An der Decke der Gemäldegalerie.
Gefunden in einer gesprungenen Scheibe.
Gefunden auf dem Dach der Bibliothek.Gefunden am Pommes-Stand.
Gefunden auf einem Parkplatz.
Gefunden in einem Kunstwerk.
Gefunden auf den Straßen Berlins.Gefunden in der Spree.
Gefunden vor Lidl.
Gefunden in Kaugummis in Verona.
Gefunden auf dem Nachtdigital.Gefunden an Mareike.
Gefunden im Jüdischen Museum Berlin.
Gefunden mit nackten Füßen.

Nach Wörringers These suche ich nach abstrakten Ordnungen oder Strukturen, um das Chaos des Lebens für mich besser zu ordnen. Angezogen fühlt man sich allerdings verstärkt von den organischen Strukturen, (Einfühlungsthese) welche durch Unregelmäßigkeiten, wiederum chaotische Ordnungen interessant sind.

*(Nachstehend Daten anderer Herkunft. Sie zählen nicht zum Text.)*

(* ===== verification/GitHub.v ===== *)
(** * GitHub: signing in with a GitHub account

    Models src/server/internal/auth/github.go: choosing the verified primary
    address, the fixed handle, resolving an identity to a user, and linking an
    existing account after a confirmation that travels in a signed token. GitHub is
    a parameter: what its profile and addresses are for a code. The pages are left
    out but for the values they carry. *)

From stdpp Require Import sorting.
From S2P Require Import Prelude GoNum GoURL GoHTTP Manifest Types Settings Store StoreCreds Digest Signed Glob.
From S2P Require Import UserID Tokens Sessions CLIAuth Login.

(** [githubEmailResponse] and [githubUserResponse]. *)
Record githubEmail := mkGitHubEmail { ge_Email : string; ge_Primary : bool; ge_Verified : bool }.
Record githubIdentity := mkGitHubIdentity { gh_ID : Z; gh_Login : string; gh_Emails : list githubEmail }.

Definition linkStateMaxAge : Z := 10 * Minute.

(** Only the first address marked primary counts. *)
Fixpoint selectVerifiedPrimaryEmail (emails : list githubEmail) : option string :=
  match emails with
  | [] => None
  | e :: emails =>
      if ge_Primary e then if ge_Verified e && negb (ge_Email e == "") then Some (ge_Email e) else None
      else selectVerifiedPrimaryEmail emails
  end.

Inductive GitHubErr := GLogin (e : LoginErr) | GHandleTaken.
Definition GStore (e : StoreErr) : GitHubErr := GLogin (LoginStore e).

(** [githubLoginResult]. *)
Inductive githubLoginResult := SignedIn (u : User) | NeedsConfirmation (existingUserID : string).

Record linkState := mkLinkState {
  ls_Subject : string;
  ls_Email : string;
  ls_Login : string;
  ls_NewHandle : string;
  ls_ExistingUserID : string;
  ls_ReturnTo : string;
  ls_IssuedAt : Z
}.

Section GitHub.
Context {U : UnicodeTables} {J : JsonText} {I : IdGen}.

Definition githubHandleFromLogin (login : string) : string := to_lower login.
Definition validateGitHubHandle (handle : string) : result ManifestErr unit := ValidateUserID handle.

(** ** Resolving an identity *)

(** A disabled account, then the login rules. *)
Definition github_gate (u : User) (email : string) : M GitHubErr unit :=
  if bool_decide (u_Status u = UserStatusDisabled) then throw (GLogin LoginDenied)
  else or_err GLogin (rule_gate email).

Definition with_email (u : User) (email : string) : User :=
  mkUser (u_ID u) (u_Provider u) (u_ProviderSubject u) email (u_Name u) (u_Role u) (u_Status u) (u_Language u)
    (u_CreatedAt u) (u_UpdatedAt u).

(** The subject is known: the address follows GitHub, the handle does not. *)
Definition github_known (u : User) (email : string) : M GitHubErr githubLoginResult :=
  run! github_gate u email;
  if negb (u_Email u == email) then
    run! or_err GStore (Users_Update (with_email u email));
    ret (SignedIn (with_email u email))
  else ret (SignedIn u).

(** The internal identifier of the handle's owner, [""] when nobody has it. *)
Definition handle_owner (handle : string) : M GitHubErr string :=
  do! r <- attempt (PublicUserIDs_ByUserID handle);
  match r with
  | Ok p => ret (p_InternalUserID p)
  | Err ErrNotFound => ret ""
  | Err e => throw (GStore e)
  end.

(** The address is an existing user's. *)
Definition github_link (existing : User) (email owner : string) : M GitHubErr githubLoginResult :=
  run! github_gate existing email;
  if negb (owner == "") && negb (owner == u_ID existing) then throw GHandleTaken
  else ret (NeedsConfirmation (u_ID existing)).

Mathematische Strenge ist langweilig und definitiv nicht existent, sagte schon Kant und hatte damit wohl völlig recht.
Das erklärt also vielleicht meine Affinität zu abstrakter Kunst, wie man sie zum Beispiel bei Palermo zu sehen bekommt. Da steht immer noch der Mensch und sein Denken in seinem abstrakten Dasein im Vordergrund.
Umgekehrt müssten Leute, die also in relativ geordneten Bahnen leben, auf gegenständlichere, 'verrücktere' Kunst mit Handlung voll abfahren. Für sie müsste das Verschwinden in den Geschichten eines Werkes mit dem Bgriff von Freiheit einhergehen.
Aber das ist wiederum völlig relativ und nur eine behinderte These. :-)

16 Kommentare:

  1. behinderte these.
    warum sollte es keine menschen mit geregeltem alltag geben die abstrakte kunst mögen.
    würde ja die individualität des menschlichen charakters einschnüren.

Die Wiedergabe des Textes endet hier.